**EXERCISE BRIEF**
Report each line from the data below that holds the word "Fixpoint".

**Saved entries**
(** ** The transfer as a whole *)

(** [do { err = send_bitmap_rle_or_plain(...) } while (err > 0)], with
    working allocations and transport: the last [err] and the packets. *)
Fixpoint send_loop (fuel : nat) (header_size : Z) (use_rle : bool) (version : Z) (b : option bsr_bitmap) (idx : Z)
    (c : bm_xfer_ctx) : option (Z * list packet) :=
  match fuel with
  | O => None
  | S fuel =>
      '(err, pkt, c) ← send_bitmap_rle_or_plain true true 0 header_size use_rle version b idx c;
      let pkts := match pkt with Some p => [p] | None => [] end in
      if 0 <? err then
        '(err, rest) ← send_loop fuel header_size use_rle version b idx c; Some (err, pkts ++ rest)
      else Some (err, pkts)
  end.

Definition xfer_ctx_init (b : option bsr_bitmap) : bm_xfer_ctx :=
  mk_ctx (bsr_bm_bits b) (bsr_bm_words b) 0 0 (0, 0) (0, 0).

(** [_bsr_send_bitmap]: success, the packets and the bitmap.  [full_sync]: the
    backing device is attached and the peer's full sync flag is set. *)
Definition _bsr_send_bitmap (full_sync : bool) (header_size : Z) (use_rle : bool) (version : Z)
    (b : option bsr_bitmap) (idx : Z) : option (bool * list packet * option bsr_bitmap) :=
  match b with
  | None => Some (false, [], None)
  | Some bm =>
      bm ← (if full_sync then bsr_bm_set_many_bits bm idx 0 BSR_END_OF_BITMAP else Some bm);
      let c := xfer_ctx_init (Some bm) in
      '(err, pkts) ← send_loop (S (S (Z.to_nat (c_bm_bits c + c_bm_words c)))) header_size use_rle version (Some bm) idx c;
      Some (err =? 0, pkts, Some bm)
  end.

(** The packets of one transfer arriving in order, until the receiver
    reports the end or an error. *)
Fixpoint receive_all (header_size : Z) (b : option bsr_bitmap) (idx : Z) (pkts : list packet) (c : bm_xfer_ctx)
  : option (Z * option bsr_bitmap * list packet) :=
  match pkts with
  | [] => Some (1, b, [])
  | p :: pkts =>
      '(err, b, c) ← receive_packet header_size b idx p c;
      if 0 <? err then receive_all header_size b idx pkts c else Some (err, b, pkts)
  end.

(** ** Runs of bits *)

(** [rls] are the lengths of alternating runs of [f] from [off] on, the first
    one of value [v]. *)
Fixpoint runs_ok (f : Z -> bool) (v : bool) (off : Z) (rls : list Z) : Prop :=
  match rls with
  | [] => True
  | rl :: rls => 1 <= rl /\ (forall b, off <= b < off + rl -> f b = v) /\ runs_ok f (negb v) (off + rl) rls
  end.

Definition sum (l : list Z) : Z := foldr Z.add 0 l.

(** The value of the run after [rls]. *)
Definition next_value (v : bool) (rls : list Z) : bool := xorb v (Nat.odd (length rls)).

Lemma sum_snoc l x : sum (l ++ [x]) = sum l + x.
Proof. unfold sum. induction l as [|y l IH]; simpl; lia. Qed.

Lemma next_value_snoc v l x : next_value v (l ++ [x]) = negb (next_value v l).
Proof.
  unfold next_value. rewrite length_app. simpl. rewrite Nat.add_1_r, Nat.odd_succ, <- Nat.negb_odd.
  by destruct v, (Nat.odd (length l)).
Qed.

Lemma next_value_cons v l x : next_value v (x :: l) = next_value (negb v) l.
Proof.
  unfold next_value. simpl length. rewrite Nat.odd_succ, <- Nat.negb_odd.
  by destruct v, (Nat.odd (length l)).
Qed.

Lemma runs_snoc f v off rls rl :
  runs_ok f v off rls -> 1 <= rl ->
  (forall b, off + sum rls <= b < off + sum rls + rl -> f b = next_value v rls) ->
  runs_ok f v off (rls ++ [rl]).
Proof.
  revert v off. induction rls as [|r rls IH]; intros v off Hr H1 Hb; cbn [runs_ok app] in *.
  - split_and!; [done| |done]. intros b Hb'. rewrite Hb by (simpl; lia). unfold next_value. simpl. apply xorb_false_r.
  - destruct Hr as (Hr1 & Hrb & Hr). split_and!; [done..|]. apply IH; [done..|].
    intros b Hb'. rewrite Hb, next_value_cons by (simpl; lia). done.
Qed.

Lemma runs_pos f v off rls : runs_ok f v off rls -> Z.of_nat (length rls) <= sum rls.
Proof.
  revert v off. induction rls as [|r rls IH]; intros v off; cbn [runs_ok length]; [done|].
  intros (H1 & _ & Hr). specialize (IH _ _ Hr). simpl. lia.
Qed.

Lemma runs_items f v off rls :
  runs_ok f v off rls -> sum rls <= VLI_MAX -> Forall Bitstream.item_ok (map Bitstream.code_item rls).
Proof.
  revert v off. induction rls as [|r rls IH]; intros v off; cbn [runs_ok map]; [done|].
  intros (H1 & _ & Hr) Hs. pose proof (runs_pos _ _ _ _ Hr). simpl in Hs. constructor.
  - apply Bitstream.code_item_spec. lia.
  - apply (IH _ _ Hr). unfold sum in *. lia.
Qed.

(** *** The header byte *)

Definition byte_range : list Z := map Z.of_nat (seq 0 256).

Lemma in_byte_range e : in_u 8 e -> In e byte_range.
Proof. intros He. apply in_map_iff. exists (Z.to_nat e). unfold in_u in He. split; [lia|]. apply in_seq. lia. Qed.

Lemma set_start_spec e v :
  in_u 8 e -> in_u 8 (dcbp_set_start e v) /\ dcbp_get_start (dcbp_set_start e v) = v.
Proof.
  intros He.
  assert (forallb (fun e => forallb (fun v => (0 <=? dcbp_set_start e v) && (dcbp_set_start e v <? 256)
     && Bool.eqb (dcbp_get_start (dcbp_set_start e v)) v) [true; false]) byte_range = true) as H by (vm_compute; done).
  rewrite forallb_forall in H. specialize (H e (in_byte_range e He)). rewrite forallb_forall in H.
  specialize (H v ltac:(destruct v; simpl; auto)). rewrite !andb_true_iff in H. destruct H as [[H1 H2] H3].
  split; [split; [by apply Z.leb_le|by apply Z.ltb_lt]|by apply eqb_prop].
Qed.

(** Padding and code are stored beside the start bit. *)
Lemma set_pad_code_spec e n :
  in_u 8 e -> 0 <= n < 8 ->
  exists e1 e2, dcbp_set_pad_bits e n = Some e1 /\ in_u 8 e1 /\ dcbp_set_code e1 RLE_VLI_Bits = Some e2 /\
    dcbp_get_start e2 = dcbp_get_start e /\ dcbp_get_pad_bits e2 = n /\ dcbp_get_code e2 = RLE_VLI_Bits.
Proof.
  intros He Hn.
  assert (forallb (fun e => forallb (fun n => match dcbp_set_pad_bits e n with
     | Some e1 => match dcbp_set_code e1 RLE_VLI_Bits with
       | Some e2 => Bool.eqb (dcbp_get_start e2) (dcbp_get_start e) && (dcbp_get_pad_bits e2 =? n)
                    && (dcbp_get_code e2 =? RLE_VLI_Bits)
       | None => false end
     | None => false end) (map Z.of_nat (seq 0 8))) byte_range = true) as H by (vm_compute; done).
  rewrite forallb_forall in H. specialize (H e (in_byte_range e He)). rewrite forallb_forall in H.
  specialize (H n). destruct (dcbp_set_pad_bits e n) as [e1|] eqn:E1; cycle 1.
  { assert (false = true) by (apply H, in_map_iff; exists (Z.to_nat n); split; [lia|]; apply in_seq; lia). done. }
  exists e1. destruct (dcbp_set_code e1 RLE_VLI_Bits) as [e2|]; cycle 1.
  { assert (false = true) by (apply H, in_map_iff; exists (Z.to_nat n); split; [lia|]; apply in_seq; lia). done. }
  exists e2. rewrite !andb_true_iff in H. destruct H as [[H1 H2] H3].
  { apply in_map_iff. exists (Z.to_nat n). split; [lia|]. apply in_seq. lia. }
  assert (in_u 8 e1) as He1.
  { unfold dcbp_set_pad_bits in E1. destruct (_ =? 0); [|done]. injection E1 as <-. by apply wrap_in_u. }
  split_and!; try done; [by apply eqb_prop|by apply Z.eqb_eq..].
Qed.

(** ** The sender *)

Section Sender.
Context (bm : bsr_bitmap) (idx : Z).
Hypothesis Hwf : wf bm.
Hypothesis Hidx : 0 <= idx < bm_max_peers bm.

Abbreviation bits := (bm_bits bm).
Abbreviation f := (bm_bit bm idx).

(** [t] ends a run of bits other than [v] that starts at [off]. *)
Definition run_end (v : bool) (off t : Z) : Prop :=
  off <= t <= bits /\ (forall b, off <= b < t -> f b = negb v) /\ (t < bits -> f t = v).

**YOUR SOLUTION**
Fixpoint send_loop (fuel : nat) (header_size : Z) (use_rle : bool) (version : Z) (b : option bsr_bitmap) (idx : Z)
Fixpoint receive_all (header_size : Z) (b : option bsr_bitmap) (idx : Z) (pkts : list packet) (c : bm_xfer_ctx)
Fixpoint runs_ok (f : Z -> bool) (v : bool) (off : Z) (rls : list Z) : Prop :=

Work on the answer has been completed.